Mentor: Adam Lauring
Reviewers: D. Kirschner & J. Platt
Background: RNA-dependent RNA polymerase (RdRp) is an essential protein for RNA viruses. It is in charge of both genome replication and mRNA transcription, directly influencing replication rate, replication fidelity, and viral fitness. The structure of RdRp is highly reserved in most RNA viruses. It features the right-hand shape with the fingers, palm, and thumb subdomains. In influenza viruses, RdRp (PB1) binds to the other two proteins - PB2 and PA - to form the polymerase complex. The exquisite interactions between the subunits during replication and transcription impose extra constraints on the local structure of RdRp. Previous research has identified some mutations in the influenza RdRp that have a significant impact on viral fitness. However, it is largely unknown how mutations on other sites of RdRp contribute to viral fitness.
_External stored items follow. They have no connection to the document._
Lemma resize_value_one_slot_witness :
  exists v1 w1 v' w',
    vec.reserve 1 int_t v_three 6 w_three = Ret v1 w1
    /\ vec.resize_value 1 int_t v_three 6 1 w_three = Ret v' w'
    /\ nStored v' = 6 /\ ptr v' = ptr v1 /\ nAlloc v' = nAlloc v1
    /\ cells w'
       = <[vec.at_ int_t (ptr v1) (Z.of_nat (length [7; 8; 9])) := 1]>
           (cells w1)
    /\ trace w' = trace w1
    /\ (forall (i : nat) x, ([7; 8; 9] ++ [1]) !! i = Some x ->
          vec.at_index int_t v' (Z.of_nat i) w' = Value x)
    /\ (forall j, Z.of_nat (length [7; 8; 9]) < j ->
          vec.subscript int_t v' j w' = vec.subscript int_t v1 j w1).
Proof.
  apply (resize_value_one_slot 1 int_t sys_alloc R_sys ltac:(cbn; lia)
           ltac:(cbn; lia) sys_serves [] v_three [7; 8; 9] 6 1 w_three
           three_inv);
    [reflexivity | vm_compute; discriminate].
Defined.

Lemma assign_spec_witness :
  exists v' w',
    vec.assign 1 int_t v_three 6 1 w_three = Ret v' w'
    /\ vec_inv int_t sys_alloc R_sys [] v' (replicate (Z.to_nat 6) 1) w'
    /\ vec.elements int_t v' w' = List.map Some (replicate (Z.to_nat 6) 1)
    /\ nAlloc v' = Z.max (nAlloc v_three) 6
    /\ calls_on (pmr.resource sys_alloc) (trace w')
       = calls_on (pmr.resource sys_alloc) (trace w_three)
         ++ (if 6 <=? nAlloc v_three then []
             else EvDoAllocate (pmr.resource sys_alloc) (6 * sizeof int_t)
                    (alignof int_t)
                  :: (if nAlloc v_three =? 0 then []
                      else [EvDoDeallocate (pmr.resource sys_alloc)
                              (ptr v_three) (nAlloc v_three * sizeof int_t)
                              (alignof int_t)])).
Proof.
  apply (assign_spec 1 int_t sys_alloc R_sys ltac:(cbn; lia) ltac:(cbn; lia)
           sys_serves [] v_three [7; 8; 9] 6 1 w_three three_inv);
    [lia | vm_compute; discriminate | vm_compute; discriminate].
Defined.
Methods: To identify the key mutations on influenza A virus RdRp for viral fitness, I will build up a variant library of influenza A viruses in which each virus has a distinct single amino acid substitution on RdRp. To create this variant virus library, I used deep mutational scanning, a novel large scale mutagenesis technology to introduce target mutations into PB1 segments. I then integrated the variant segments into plasmids and transfected the plasmids with the aid of the “helper virus”. After getting the variant library of viruses, I let the variants compete against each other through four passages. I will collect the samples before and after each passage and use barcoded-subamplicon sequencing to measure the frequency change of every variant genome over time. The variants with higher fitness are expected to increase in frequency during the competition, while the genome frequencies of the variants with lower fitness are expected to decrease.
Results: By the time of the presentation, I created a mini-library for viruses containing 96 codon variants. I have completed two passages of competition and used MinION, a less precise but much faster sequencing method to obtain a general idea of transfection efficiency and codon diversity in the library. According to the sequencing results, all targeted mutations were recovered in the plasmid library, and the virus library before passage adopted a similar codon frequency pattern as the plasmid library. However, different codon variants were recovered at different levels. Some variants were much more abundant than the others in the plasmid library.
Conclusions: Taken together, these results indicate that the methods I used are promising in generating an influenza A virus PB1 variant library with a high codon diversity. But more benchmarking is required for optimal coverage.